Electrophoresis. 2011 Jun;32(13):1619-22. doi: 10.1002/elps.201000634. Epub 2011 May 24.
In this study, biotin-conjugated glutathione was synthesized using peptide bonding of the biotin carboxy group and amino group of the γ-glutamic acid to prepare an alternative coating for CdTe quantum dots (QDs). This type of coating combines the functionality of the biotin with the fluorescent properties of the QDs to create a specific, high-affinity fluorescent probe able to react with avidin, streptavidin and/or neutravidin. Biotin-functionalized glutathione-coated CdTe QDs were prepared by a simple one-step method using Na₂ TeO₃ and CdCl₂. Obtained QDs were separated from the excess of the biotin-conjugated glutathione by CE employing 300 mM borate buffer with pH 7.8 as a background electrolyte. The detection of sample components was performed by the photometric detection at 214 nm and LIF employing Ar⁺ ion laser (488 nm).

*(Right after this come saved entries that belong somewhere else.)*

(* ===== verification/Repositories.v ===== *)
(** * Route repositories

    The interface of packages/core/src/repositories/RouteRepository.ts as a class of
    operations on a state, with the laws its clients rely on; then its implementations:
    [LocalStorage] (packages/core/src/repositories/LocalStorageRouteRepository.ts),
    [BrowserStorage] (packages/infra/src/repositories/BrowserLocalStorageRouteRepository.ts)
    and [RemoteBridge] (packages/infra/src/repositories/RemoteBridgeRouteRepository.ts).

    A [Map<string, Route>] is its list of entries.  An awaited call is a state
    transformer; a rejected promise is a thrown error. *)

From S2P Require Import Prelude JsString Regex JsValue Dates Json Secrets.

(** The key a repository files a route under ([route.id], a string in every route). *)
Definition route_id (route : jsval) : string := str_of (jget "id" route).

(** ** The interface *)
Class RouteRepository (S : Type) := {
  repo_save : jsval -> eff S unit;
  repo_findById : string -> eff S (option jsval);
  repo_findAll : eff S (list jsval);
  repo_delete : string -> eff S unit;
  repo_saveAll : obj -> eff S unit;
  repo_loadAll : eff S obj
}.

(** What a repository promises: its content is a map ([repo_view]) that reads leave alone, a
    save of a route it can hold ([repo_holds]) files the route in the form the repository
    keeps it ([repo_kept]), a delete removes it, and a failed write changes nothing. *)
Class RouteRepositoryLaws (S : Type) `{RouteRepository S} := {
  repo_ok : S -> Prop;
  repo_view : S -> obj;
  repo_holds : jsval -> Prop;
  repo_kept : jsval -> jsval;
  repo_find s id : repo_ok s -> repo_findById id s = (Return (obj_get id (repo_view s)), s);
  repo_save_ok s r s' :
    repo_ok s -> repo_holds r -> repo_save r s = (Return tt, s') ->
    repo_ok s' /\ repo_view s' = obj_set (route_id r) (repo_kept r) (repo_view s);
  repo_save_fails s r e s' :
    repo_ok s -> repo_save r s = (Throw e, s') -> s' = s;
  repo_delete_ok s id s' :
    repo_ok s -> repo_delete id s = (Return tt, s') ->
    repo_ok s' /\ repo_view s' = obj_remove id (repo_view s)
}.

(** ** Browser storage *)

Abbreviation storage := (gmap string string).

(** [localStorage]: [rejects] is the browser's refusal to store a value (quota). *)
Class LocalStorageApi := rejects : storage -> string -> string -> bool.

Definition getItem (key : string) : eff storage (option string) := fun s => (Return (s !! key), s).
Definition setItem `{LocalStorageApi} (key value : string) : eff storage unit := fun s =>
  if rejects s key value then (Throw (JsError (EDom "QuotaExceededError") "QuotaExceededError"), s)
  else (Return tt, <[key := value]> s).

Definition type_error : jserror := JsError EType "TypeError".

(** A property access: a nullish base throws. *)
Definition prop (k : string) (v : jsval) : outcome jsval :=
  if nullish v then Throw type_error else Return (jget k v).

Fixpoint mapM_out {A B} (f : A -> outcome B) (l : list A) : outcome (list B) :=
  match l with
  | [] => Return []
  | x :: l' => y ← f x; ys ← mapM_out f l'; Return (y :: ys)
  end.

(** The text [JSON.stringify] gives for an array: never [undefined]. *)
Definition stringify_array (l : list jsval) : string :=
  default "" (stringifyWithoutSecrets (JArr l)).

Definition nonempty (s : string) : bool := negb (bool_decide (s = "")).

(** ** packages/core/src/repositories/LocalStorageRouteRepository.ts *)
Module LocalStorage.
Section repository.
Context `{LocalStorageApi}.

Definition key : string := "nginx_routes".

(** [new Map(entries)]: every element must be an object; its properties 0 and 1 are read.  The
    code writes strings for keys; a key of another type is read as the empty one. *)
Definition map_entry (v : jsval) : outcome (string * jsval) :=
  match v with
  | JArr l => Return (str_of (default JUndef (l !! 0%nat)), default JUndef (l !! 1%nat))
  | JObj _ => Return (str_of (jget "0" v), jget "1" v)
  | JDate _ => Return ("", JUndef)
  | _ => Throw type_error
  end.
Definition new_Map (entries : jsval) : outcome obj :=
  match entries with
  | JArr l => obj_of_entries <$> mapM_out map_entry l
  | JNull | JUndef | JStr "" => Return []
  | _ => Throw type_error
  end.

Definition loadAll : eff storage obj :=
  raw ← getItem key;
  match raw with
  | Some text =>
      if nonempty text then
        try_catch (entries ← lift_outcome (json_parse text); lift_outcome (new_Map entries))
                  (fun _ => mret [])
      else mret []
  | None => mret []
  end.

Definition entry_value (e : string * jsval) : jsval := JArr [JStr (fst e); snd e].

Definition saveAll (routes : obj) : eff storage unit :=
  setItem key (stringify_array (List.map entry_value routes)).

Definition save (route : jsval) : eff storage unit :=
  all ← loadAll;
  let all := obj_set (route_id route) route all in
  saveAll (obj_of_entries all).

Definition findById (id : string) : eff storage (option jsval) :=
  all ← loadAll;
  mret (match obj_get id all with Some r => if truthy r then Some r else None | None => None end).

Definition findAll : eff storage (list jsval) :=
  all ← loadAll; mret (List.map snd all).

Definition delete (id : string) : eff storage unit :=
  all ← loadAll;
  let all := obj_remove id all in
  saveAll (obj_of_entries all).

Definition repository : RouteRepository storage := {|
  repo_save := save; repo_findById := findById; repo_findAll := findAll;
  repo_delete := delete; repo_saveAll := saveAll; repo_loadAll := loadAll |}.
End repository.
End LocalStorage.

在这项研究中,使用生物素羧基和γ-谷氨酸氨基的肽键合成了生物素化谷胱甘肽,以制备 CdTe 量子点 (QD) 的替代涂层。这种涂层将生物素的功能与 QD 的荧光特性结合在一起,创建了一种具有特异性、高亲和力的荧光探针,能够与亲和素、链霉亲和素和/或中性亲和素反应。通过使用 Na₂TeO₃ 和 CdCl₂ 的简单一步法制备了生物素化谷胱甘肽涂层的 CdTe QD。通过 CE 用 300 mM 硼酸盐缓冲液(pH 值为 7.8)作为背景电解质,从过量的生物素化谷胱甘肽中分离出获得的 QD。通过在 214nm 处的光度检测和使用 Ar⁺离子激光(488nm)的 LIF 进行样品组分的检测。